Exercise description
Below are records; copy every line among them that contains the word "specialize".

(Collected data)
-------------------------

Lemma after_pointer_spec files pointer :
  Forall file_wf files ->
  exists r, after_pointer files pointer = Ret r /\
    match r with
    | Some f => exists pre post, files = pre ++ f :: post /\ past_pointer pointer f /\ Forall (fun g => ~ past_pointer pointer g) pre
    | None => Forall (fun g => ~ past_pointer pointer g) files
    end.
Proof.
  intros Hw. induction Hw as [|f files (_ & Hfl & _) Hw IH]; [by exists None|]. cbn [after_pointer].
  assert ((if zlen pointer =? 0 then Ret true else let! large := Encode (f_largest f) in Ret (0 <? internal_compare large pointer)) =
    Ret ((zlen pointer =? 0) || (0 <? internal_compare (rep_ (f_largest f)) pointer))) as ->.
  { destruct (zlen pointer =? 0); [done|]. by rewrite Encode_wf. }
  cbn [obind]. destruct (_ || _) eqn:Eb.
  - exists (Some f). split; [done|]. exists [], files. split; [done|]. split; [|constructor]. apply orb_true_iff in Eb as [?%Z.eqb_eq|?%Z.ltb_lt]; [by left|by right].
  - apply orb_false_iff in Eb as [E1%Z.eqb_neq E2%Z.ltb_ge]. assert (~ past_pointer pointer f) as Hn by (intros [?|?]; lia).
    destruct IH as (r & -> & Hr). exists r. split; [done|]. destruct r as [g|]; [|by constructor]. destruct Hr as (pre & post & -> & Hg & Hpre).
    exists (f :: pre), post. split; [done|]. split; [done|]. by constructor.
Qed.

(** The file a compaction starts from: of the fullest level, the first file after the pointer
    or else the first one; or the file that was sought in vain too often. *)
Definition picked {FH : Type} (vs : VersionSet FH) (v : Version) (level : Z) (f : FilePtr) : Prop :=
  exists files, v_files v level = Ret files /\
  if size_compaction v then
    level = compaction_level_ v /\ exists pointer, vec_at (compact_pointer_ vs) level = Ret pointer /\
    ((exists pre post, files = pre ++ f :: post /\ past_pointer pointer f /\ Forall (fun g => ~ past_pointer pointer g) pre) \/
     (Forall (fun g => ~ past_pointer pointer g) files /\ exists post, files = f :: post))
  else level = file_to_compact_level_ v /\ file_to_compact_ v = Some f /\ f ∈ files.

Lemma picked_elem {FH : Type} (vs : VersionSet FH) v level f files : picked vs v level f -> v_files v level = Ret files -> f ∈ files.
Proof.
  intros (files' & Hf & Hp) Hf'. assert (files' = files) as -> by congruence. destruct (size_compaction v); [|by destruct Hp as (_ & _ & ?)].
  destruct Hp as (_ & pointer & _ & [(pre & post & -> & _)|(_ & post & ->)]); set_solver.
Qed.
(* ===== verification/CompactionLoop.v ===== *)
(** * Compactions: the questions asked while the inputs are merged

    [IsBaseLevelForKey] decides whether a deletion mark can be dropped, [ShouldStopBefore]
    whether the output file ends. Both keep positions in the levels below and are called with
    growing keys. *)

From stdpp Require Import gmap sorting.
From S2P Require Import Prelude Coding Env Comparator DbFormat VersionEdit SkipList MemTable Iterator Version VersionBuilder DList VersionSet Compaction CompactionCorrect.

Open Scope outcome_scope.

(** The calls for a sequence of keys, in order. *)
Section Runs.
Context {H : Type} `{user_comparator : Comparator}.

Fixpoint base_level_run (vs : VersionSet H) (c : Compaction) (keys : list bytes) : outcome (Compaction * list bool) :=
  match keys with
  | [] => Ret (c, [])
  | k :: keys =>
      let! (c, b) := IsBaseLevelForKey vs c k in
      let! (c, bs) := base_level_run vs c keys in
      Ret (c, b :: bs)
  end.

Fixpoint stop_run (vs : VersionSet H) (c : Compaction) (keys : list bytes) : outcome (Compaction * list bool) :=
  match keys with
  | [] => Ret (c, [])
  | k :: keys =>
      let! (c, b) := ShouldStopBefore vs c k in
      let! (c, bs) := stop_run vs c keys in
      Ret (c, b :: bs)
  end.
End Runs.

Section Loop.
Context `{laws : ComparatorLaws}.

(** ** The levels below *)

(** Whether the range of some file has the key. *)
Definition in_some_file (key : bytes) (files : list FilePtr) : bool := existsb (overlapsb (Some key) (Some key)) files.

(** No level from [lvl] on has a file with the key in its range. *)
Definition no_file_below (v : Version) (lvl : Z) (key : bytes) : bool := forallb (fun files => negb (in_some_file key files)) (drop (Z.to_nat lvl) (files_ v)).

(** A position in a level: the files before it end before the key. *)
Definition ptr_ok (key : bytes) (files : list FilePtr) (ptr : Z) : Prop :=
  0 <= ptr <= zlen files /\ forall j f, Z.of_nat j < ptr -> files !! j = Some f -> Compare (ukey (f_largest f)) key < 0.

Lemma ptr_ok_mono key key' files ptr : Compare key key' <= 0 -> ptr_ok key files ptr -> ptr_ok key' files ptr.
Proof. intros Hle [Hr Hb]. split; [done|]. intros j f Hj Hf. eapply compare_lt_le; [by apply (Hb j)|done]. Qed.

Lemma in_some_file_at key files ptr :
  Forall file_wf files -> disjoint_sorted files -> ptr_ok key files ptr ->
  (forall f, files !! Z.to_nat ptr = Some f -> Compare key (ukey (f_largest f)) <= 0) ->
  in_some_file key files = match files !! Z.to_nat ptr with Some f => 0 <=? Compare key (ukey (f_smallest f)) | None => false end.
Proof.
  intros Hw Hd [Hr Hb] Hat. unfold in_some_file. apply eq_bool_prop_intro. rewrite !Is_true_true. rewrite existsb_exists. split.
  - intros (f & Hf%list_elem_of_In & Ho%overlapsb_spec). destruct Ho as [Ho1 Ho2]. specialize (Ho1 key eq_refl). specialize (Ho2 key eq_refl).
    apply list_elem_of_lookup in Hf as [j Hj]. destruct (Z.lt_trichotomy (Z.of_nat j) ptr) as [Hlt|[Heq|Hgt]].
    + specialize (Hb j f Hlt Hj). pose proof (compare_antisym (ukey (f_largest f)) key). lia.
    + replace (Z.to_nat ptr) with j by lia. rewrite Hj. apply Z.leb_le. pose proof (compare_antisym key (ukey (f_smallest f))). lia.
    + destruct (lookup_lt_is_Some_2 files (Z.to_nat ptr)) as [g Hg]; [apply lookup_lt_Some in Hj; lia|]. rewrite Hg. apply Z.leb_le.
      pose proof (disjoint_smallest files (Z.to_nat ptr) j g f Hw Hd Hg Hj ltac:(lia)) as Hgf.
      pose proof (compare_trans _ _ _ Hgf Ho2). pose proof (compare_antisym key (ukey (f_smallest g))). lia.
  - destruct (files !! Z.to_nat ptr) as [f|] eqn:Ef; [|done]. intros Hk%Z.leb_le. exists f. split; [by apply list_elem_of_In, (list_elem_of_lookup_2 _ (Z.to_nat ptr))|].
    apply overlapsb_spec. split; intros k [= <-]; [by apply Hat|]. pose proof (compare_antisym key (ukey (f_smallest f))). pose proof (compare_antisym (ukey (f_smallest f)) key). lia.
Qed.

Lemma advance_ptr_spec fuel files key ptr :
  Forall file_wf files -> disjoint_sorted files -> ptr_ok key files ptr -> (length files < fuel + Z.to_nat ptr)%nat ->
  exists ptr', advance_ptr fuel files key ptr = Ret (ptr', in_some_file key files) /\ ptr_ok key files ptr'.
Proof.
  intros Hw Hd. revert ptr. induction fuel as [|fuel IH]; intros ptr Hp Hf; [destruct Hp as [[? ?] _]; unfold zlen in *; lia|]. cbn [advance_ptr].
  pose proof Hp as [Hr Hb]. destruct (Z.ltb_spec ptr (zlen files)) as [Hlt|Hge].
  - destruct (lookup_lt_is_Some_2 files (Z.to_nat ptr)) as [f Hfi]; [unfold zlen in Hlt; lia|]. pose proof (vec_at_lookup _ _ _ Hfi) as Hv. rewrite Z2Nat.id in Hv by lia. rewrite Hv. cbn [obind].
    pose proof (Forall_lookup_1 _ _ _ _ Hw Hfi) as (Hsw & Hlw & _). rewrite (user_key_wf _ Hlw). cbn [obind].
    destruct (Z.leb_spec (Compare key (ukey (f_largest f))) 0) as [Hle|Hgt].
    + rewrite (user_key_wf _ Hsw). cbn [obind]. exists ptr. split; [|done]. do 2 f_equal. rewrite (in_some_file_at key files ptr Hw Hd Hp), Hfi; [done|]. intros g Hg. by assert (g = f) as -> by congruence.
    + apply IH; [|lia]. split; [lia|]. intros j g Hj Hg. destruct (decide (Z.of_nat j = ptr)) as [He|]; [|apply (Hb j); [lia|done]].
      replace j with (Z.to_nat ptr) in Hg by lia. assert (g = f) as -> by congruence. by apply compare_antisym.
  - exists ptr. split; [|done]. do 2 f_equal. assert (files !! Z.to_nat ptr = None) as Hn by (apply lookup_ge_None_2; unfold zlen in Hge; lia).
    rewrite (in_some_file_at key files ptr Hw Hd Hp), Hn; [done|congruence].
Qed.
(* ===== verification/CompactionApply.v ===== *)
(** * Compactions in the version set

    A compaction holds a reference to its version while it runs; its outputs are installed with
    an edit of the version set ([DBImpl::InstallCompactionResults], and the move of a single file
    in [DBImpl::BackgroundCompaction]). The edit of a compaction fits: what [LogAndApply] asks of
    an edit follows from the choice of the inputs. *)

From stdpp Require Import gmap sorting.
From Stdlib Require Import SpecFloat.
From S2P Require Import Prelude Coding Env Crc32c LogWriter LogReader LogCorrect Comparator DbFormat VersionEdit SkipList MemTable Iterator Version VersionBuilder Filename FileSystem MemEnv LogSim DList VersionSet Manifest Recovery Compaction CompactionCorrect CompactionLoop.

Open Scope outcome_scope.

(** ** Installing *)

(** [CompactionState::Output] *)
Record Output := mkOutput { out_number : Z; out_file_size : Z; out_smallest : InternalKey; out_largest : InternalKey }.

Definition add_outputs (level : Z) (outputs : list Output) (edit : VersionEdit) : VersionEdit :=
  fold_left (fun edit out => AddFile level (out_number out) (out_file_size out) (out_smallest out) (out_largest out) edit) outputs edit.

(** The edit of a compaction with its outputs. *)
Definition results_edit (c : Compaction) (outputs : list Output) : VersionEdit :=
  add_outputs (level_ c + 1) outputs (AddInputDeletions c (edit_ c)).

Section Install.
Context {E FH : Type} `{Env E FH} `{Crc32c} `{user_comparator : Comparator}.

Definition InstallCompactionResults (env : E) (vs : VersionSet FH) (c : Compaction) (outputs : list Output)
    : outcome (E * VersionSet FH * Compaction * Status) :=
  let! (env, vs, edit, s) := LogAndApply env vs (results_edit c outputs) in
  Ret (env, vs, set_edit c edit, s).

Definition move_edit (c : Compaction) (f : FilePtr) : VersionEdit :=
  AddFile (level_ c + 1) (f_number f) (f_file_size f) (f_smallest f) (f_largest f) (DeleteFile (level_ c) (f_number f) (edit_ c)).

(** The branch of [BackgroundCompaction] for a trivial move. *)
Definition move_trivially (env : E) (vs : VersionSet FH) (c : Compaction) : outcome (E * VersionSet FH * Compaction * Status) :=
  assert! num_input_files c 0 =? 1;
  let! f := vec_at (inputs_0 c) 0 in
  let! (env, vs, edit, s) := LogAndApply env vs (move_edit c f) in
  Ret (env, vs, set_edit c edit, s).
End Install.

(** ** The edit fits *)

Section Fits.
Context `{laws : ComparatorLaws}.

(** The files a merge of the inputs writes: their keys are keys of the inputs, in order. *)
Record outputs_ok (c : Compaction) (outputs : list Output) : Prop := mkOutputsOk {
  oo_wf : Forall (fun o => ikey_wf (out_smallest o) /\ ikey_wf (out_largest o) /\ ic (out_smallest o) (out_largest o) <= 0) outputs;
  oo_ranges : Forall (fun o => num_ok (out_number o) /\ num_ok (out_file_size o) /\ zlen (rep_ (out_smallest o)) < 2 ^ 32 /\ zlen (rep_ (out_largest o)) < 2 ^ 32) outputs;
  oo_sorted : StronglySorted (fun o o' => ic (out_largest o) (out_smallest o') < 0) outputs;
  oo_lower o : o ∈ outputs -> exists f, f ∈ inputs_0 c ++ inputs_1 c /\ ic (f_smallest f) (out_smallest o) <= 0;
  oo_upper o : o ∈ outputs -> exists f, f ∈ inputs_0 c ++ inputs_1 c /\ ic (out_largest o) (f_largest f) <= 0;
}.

-------------------------

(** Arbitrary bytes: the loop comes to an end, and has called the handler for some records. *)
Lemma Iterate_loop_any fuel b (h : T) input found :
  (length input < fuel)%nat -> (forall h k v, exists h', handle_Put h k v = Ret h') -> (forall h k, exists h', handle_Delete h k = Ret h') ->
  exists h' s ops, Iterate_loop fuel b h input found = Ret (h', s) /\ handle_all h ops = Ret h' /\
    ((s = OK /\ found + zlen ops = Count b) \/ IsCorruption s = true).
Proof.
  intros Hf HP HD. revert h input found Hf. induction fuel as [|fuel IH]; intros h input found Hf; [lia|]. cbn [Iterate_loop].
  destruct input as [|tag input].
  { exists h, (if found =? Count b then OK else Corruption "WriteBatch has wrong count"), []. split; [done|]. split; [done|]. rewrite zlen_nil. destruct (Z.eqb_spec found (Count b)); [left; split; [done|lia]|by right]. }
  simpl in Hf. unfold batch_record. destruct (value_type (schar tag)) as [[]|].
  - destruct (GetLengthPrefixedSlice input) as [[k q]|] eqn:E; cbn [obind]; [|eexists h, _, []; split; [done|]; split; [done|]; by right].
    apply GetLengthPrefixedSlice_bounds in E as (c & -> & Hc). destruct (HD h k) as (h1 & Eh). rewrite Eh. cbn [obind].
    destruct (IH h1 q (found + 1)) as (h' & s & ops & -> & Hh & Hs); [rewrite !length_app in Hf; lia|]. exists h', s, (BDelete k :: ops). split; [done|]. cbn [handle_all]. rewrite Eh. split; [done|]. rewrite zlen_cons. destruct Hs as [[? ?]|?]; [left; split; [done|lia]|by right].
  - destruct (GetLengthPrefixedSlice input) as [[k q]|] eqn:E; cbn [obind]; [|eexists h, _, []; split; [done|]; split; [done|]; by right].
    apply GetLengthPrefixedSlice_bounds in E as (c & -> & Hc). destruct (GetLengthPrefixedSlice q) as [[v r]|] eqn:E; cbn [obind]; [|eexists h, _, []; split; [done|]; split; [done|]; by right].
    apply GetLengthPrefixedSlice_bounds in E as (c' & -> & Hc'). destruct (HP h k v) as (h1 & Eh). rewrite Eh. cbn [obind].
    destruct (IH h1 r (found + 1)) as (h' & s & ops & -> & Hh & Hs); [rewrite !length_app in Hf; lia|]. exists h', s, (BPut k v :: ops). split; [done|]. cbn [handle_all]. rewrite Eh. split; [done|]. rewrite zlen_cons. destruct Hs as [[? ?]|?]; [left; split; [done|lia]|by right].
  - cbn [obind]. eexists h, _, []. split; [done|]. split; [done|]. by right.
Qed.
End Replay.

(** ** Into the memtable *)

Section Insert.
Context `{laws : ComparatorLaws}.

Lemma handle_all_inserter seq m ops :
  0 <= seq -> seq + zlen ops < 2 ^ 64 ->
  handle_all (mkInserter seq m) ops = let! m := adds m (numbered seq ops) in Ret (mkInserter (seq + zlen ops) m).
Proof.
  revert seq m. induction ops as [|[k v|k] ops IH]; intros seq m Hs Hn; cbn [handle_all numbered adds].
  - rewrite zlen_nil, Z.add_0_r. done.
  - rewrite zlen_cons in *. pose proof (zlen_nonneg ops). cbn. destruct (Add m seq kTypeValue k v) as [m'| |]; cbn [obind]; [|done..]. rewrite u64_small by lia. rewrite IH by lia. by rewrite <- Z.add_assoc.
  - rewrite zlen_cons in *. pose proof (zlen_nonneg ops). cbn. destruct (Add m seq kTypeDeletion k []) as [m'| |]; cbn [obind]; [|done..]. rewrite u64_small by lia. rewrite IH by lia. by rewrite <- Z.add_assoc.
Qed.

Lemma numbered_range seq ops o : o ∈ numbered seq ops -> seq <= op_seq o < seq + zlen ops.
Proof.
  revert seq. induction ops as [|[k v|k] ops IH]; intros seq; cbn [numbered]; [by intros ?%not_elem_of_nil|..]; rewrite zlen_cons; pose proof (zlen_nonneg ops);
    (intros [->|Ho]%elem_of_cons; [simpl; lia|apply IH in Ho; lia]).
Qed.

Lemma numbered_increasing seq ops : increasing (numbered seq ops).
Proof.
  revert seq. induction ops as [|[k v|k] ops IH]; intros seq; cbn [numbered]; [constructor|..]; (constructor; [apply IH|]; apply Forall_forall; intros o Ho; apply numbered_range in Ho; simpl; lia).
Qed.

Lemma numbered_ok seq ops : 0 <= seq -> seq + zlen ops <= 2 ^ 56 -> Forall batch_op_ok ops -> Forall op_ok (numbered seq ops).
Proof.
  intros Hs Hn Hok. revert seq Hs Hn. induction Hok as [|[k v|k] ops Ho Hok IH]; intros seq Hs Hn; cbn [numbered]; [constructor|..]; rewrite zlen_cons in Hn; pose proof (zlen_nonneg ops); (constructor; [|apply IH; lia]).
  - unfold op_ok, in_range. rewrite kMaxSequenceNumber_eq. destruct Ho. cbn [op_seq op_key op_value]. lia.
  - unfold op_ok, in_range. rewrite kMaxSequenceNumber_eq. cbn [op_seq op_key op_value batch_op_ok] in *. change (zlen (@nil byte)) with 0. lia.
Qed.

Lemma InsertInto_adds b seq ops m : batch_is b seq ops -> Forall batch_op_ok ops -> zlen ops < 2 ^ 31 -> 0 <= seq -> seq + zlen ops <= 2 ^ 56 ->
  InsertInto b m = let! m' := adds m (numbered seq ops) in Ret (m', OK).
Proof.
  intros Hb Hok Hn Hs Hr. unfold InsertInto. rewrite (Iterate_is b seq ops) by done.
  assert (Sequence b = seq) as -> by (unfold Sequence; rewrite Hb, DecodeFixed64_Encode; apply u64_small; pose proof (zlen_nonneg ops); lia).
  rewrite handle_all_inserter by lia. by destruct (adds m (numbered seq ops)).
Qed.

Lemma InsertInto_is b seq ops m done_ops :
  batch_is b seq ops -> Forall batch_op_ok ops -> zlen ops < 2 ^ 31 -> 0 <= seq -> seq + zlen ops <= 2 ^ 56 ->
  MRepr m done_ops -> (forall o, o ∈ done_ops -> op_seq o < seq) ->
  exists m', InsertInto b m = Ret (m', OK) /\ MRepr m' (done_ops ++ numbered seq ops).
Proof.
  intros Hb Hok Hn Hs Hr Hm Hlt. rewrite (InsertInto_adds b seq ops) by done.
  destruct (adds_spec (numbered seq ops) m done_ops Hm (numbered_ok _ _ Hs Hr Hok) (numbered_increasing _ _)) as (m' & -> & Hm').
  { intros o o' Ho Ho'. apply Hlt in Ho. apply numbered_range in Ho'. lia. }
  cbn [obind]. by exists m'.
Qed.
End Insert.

-------------------------

Reply
  - intros (f & Hf%list_elem_of_In & Ho%overlapsb_spec). destruct Ho as [Ho1 Ho2]. specialize (Ho1 key eq_refl). specialize (Ho2 key eq_refl).
    + specialize (Hb j f Hlt Hj). pose proof (compare_antisym (ukey (f_largest f)) key). lia.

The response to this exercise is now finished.